▸ Problem description
Select from the records below every line that has the word "pose" in it.

[Stored entries]

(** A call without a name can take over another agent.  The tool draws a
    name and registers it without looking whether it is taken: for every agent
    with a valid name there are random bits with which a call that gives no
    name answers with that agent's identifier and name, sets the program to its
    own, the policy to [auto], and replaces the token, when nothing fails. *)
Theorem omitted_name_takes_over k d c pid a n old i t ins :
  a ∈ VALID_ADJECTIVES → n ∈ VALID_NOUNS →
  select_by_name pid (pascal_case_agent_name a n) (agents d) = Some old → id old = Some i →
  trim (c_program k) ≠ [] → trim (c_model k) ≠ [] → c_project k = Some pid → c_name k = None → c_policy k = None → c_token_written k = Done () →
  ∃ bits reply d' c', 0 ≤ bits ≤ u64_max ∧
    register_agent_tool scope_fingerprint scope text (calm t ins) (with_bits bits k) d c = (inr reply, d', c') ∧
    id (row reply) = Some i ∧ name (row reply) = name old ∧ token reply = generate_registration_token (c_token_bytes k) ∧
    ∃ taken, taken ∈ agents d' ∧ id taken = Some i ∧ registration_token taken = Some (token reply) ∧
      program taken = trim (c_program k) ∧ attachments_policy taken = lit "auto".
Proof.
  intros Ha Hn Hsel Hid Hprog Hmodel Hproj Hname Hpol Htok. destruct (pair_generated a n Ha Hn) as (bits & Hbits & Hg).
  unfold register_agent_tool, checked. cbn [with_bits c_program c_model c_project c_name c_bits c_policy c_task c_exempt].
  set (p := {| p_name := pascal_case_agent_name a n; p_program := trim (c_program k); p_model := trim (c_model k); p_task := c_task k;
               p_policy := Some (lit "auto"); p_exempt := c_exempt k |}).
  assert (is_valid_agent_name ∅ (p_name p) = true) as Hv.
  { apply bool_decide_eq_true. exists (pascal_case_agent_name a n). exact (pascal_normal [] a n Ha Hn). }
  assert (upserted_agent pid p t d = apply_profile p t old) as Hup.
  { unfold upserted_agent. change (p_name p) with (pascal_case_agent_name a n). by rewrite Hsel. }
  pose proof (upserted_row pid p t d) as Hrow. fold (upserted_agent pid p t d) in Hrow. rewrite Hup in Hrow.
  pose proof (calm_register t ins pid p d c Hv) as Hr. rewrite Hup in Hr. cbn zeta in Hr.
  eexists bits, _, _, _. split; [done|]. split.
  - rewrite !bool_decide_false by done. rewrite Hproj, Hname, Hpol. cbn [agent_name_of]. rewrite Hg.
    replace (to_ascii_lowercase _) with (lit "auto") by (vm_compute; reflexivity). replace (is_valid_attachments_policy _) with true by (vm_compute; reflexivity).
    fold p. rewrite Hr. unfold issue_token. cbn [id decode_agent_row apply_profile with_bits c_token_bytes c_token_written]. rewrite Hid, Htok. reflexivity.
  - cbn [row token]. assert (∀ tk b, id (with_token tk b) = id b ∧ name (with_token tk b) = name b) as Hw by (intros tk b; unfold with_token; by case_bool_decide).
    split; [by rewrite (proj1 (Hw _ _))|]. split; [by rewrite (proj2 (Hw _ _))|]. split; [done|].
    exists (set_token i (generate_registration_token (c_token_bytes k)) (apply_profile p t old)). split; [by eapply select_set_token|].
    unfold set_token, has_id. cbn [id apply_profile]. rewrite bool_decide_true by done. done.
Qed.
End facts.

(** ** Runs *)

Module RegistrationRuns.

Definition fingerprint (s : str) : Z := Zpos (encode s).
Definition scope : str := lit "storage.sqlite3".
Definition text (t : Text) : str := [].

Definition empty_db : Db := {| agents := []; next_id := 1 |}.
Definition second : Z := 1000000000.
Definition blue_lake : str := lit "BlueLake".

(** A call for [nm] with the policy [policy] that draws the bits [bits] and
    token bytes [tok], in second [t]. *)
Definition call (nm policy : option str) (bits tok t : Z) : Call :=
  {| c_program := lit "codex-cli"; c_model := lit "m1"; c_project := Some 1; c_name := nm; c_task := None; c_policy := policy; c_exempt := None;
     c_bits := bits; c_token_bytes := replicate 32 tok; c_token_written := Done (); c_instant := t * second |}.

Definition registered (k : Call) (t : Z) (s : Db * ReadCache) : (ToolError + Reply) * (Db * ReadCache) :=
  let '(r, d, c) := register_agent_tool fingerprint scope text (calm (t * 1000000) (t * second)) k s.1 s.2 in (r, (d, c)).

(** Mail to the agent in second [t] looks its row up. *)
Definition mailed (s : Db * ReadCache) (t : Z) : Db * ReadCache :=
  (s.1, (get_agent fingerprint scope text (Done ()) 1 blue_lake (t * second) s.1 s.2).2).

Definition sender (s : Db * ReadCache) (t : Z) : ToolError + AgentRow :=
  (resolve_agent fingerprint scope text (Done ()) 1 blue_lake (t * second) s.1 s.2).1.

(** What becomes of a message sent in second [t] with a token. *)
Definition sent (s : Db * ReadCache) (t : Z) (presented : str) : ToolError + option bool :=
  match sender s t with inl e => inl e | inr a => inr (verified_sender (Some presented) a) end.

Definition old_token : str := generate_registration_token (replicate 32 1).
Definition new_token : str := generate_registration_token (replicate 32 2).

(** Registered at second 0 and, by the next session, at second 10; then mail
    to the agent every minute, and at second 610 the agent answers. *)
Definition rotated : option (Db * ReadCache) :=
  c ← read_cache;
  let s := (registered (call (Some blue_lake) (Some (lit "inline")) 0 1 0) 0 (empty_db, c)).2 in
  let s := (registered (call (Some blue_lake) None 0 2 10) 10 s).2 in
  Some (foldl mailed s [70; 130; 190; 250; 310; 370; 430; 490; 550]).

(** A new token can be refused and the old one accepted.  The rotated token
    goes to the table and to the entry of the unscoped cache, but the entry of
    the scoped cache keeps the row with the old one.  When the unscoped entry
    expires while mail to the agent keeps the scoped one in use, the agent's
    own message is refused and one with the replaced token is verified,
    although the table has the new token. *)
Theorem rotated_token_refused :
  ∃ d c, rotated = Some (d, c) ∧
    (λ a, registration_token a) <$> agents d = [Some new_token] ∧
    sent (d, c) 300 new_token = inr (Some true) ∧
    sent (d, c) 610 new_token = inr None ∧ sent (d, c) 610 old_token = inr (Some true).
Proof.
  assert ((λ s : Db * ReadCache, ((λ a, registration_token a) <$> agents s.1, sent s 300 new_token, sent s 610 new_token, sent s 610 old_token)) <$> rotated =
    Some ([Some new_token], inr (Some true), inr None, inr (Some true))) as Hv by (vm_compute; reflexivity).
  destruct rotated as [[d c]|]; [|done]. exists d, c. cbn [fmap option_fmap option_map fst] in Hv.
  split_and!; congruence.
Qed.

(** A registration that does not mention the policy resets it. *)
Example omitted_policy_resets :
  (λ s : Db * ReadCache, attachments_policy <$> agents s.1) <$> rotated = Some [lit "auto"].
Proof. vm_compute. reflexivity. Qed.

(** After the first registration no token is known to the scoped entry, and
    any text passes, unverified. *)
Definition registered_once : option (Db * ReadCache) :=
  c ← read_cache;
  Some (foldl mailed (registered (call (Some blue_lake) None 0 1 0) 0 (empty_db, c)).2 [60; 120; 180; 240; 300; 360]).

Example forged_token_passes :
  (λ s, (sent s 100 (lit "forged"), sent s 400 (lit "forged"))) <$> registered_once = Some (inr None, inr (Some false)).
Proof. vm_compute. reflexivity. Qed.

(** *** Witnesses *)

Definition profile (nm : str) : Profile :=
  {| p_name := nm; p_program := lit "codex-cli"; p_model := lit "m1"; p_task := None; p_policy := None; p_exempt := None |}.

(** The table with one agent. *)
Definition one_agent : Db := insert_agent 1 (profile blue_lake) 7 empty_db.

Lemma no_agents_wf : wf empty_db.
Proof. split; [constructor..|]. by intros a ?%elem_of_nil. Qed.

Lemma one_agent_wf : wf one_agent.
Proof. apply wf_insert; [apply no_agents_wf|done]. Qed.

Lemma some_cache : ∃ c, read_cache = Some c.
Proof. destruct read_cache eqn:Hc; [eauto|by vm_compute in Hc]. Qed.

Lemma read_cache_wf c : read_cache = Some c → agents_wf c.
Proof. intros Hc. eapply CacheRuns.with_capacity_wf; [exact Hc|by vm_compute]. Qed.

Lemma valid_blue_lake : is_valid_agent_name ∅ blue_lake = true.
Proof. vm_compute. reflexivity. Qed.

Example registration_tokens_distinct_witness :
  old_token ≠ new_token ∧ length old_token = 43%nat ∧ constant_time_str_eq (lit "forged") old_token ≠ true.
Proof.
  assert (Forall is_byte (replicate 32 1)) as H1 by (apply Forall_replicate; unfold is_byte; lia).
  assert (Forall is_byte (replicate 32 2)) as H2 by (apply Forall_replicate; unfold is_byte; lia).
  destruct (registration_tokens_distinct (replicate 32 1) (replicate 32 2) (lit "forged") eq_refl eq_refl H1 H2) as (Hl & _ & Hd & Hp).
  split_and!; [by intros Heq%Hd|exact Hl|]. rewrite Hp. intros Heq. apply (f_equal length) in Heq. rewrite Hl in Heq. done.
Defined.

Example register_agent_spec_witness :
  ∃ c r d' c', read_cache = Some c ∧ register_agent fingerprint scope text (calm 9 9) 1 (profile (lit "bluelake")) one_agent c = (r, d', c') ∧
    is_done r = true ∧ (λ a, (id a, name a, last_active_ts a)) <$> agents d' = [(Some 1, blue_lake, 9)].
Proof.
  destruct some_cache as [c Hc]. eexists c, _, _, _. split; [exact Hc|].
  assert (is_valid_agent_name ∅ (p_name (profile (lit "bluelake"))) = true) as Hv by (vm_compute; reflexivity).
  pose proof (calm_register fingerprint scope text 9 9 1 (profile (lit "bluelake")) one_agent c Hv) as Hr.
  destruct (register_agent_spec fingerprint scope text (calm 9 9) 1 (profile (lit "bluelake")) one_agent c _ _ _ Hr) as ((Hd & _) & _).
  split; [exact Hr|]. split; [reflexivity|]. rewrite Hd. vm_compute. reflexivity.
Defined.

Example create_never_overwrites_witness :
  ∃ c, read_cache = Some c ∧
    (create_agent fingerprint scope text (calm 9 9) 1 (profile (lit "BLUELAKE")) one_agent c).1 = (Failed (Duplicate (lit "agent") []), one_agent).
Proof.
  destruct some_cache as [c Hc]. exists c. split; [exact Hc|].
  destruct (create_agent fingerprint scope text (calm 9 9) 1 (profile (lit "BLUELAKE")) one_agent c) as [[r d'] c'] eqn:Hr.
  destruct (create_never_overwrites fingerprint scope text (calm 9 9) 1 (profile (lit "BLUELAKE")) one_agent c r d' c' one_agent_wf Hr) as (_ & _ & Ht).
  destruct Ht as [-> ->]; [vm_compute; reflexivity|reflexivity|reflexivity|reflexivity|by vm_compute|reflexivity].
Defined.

▸ The completed task
  pose proof (upserted_row pid p t d) as Hrow. fold (upserted_agent pid p t d) in Hrow. rewrite Hup in Hrow.
  pose proof (calm_register t ins pid p d c Hv) as Hr. rewrite Hup in Hr. cbn zeta in Hr.
  pose proof (calm_register fingerprint scope text 9 9 1 (profile (lit "bluelake")) one_agent c Hv) as Hr.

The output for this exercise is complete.